Omdat de minister tijdens de beroepsfase de eerste beslissing op bezwaar heeft vervangen, bestaat er wel grond om de minister te gelasten het voor het beroep betaalde griffierecht te vergoeden. Voor een proceskostenveroordeling is geen aanleiding.

Beslissing

De rechtbank:
  • verklaart het beroep tegen de beslissing op bezwaar van 14 augustus 2024 niet-ontvankelijk;
  • verklaart het beroep tegen de beslissing op bezwaar van 16 april 2025 ongegrond;
  • bepaalt dat de minister het door eiseres betaalde griffierecht van € 51,- vergoedt.
Deze uitspraak is gedaan door mr.

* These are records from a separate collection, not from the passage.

(** * Sherpa conversations interface: preprocessing pipeline and viewer

    A shallow embedding of [preprocess.py] and [app.py].  Conversation
    records are the values that [json.load] produces; every dictionary
    access, truthiness test and comparison of the sources is written with
    an explicit model of the corresponding Python operation, and an
    operation that can raise returns a [result]. *)

From Stdlib Require Import ZArith String Ascii.
From stdpp Require Import base option list gmap strings pretty.

Set Warnings "-register-all".

Local Open Scope string_scope.
Local Open Scope list_scope.
Local Open Scope nat_scope.

(* ===================================================================== *)
(** ** Python values and built-ins *)
(* ===================================================================== *)

Module Py.

(** What [json.load] returns: [None], booleans, integers, strings, lists and
    string-keyed dictionaries (in insertion order, keys pairwise distinct).
    Fractional numbers are left out: the two programs never do arithmetic on
    a field of a record. *)
Inductive value : Type :=
| VNone
| VBool (b : bool)
| VInt (n : Z)
| VStr (s : string)
| VList (items : list value)
| VDict (fields : list (string * value)).

(** The exceptions the two programs can meet.  [StopException] is what
    [st.stop()] raises to end a run of the viewer's script. *)
Inductive exn : Set :=
| KeyError | TypeError | AttributeError | IndexError | ValueError
| OverflowError | FileNotFoundError | StopException.

Inductive result (A : Type) : Type :=
| Ok (a : A)
| Raise (e : exn).
Arguments Ok {A} a.
Arguments Raise {A} e.

#[global] Instance result_ret : MRet result := @Ok.
#[global] Instance result_bind : MBind result :=
  λ A B f m, match m with Ok a => f a | Raise e => Raise e end.
#[global] Instance result_fmap : FMap result :=
  λ A B f m, match m with Ok a => Ok (f a) | Raise e => Raise e end.

#[global] Instance exn_eq_dec : EqDecision exn.
Proof. solve_decision. Defined.

#[global] Instance result_eq_dec {A} `{EqDecision A} : EqDecision (result A).
Proof. solve_decision. Defined.

Definition is_ok {A} (r : result A) : bool :=
  match r with Ok _ => true | Raise _ => false end.

Definition to_option {A} (r : result A) : option A :=
  match r with Ok a => Some a | Raise _ => None end.

(** Statements that read and write a state of type [S] and may raise: an
    exception ends the computation and keeps the state reached. *)
Definition eff (S A : Type) : Type := S → result A * S.

#[global] Instance eff_ret {S} : MRet (eff S) := λ A a s, (Ok a, s).
#[global] Instance eff_bind {S} : MBind (eff S) := λ A B f m s,
  match m s with
  | (Ok a, s') => f a s'
  | (Raise e, s') => (Raise e, s')
  end.

(** A step that only computes (and may raise). *)
Definition lift {S A} (r : result A) : eff S A := λ s, (r, s).

(** [m] leaves the component [f] of the state as it found it. *)
Definition preserves {S A X} (f : S → X) (m : eff S A) : Prop :=
  ∀ s, f (m s).2 = f s.

(** [m] cannot tell two [R]-related states apart: it ends the same way from
    both and leaves them related. *)
Definition respects {S A} (R : S → S → Prop) (m : eff S A) : Prop :=
  ∀ s t, R s t → (m s).1 = (m t).1 ∧ R (m s).2 (m t).2.

(** [d[k]] on the field list of a dictionary. *)
Fixpoint assoc (k : string) (d : list (string * value)) : option value :=
  match d with
  | [] => None
  | (k', v) :: d' => if String.eqb k' k then Some v else assoc k d'
  end.

(** [v.get(k, dflt)]: only a dictionary has the method. *)
Definition dict_get (v : value) (k : string) (dflt : value) : result value :=
  match v with
  | VDict d => Ok (default dflt (assoc k d))
  | _ => Raise AttributeError
  end.

(** [v[k]] for a string [k]: a missing key is a [KeyError]; a list or a
    string takes integer indices only, the other values are not
    subscriptable. *)
Definition subscript (v : value) (k : string) : result value :=
  match v with
  | VDict d => match assoc k d with Some x => Ok x | None => Raise KeyError end
  | _ => Raise TypeError
  end.

(** [bool(v)]. *)
Definition truthy (v : value) : bool :=
  match v with
  | VNone => false
  | VBool b => b
  | VInt n => negb (n =? 0)%Z
  | VStr s => negb (String.eqb s "")
  | VList l => match l with [] => false | _ => true end
  | VDict d => match d with [] => false | _ => true end
  end.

J.E.C. Vriends, voorzitter, en mr. I.M. Josten en mr. M. Snoeks, leden, in aanwezigheid van M.H.A. de Graaf, griffier, op 6 augustus 2025 en openbaar gemaakt door middel van geanonimiseerde publicatie op www.rechtspraak.nl.
griffier
voorzitter
Een afschrift van deze uitspraak is verzonden aan partijen op:

Informatie over hoger beroep

Een partij die het niet eens is met deze uitspraak, kan een hogerberoepschrift sturen naar de Centrale Raad van Beroep waarin wordt uitgelegd waarom deze partij het niet eens is met deze uitspraak. Het hogerberoepschrift moet worden ingediend binnen zes weken na de dag waarop deze uitspraak is verzonden.
Digitaal hoger beroep instellen kan via “Formulieren en inloggen” op www.rechtspraak.nl. Hoger beroep instellen kan eventueel ook nog steeds door verzending van een brief aan de Centrale Raad van Beroep, Postbus 16002, 3500 DA Utrecht.

Voetnoten

1.Zie artikel 2 van het Tijdelijk besluit.
2.Artikel 3 van het Tijdelijk besluit.
3.Zie het Tijdelijk besluit en de Mandaat- volmacht- en machtigingsregeling Uitvoering Tijdelijk besluit eenmalig bedrag ouderen van Surinaamse herkomst.
4.Staatsblad 2023, 386.
5.Tweede Kamer, vergaderhaar 2022-2023, 20 361, nr. 220.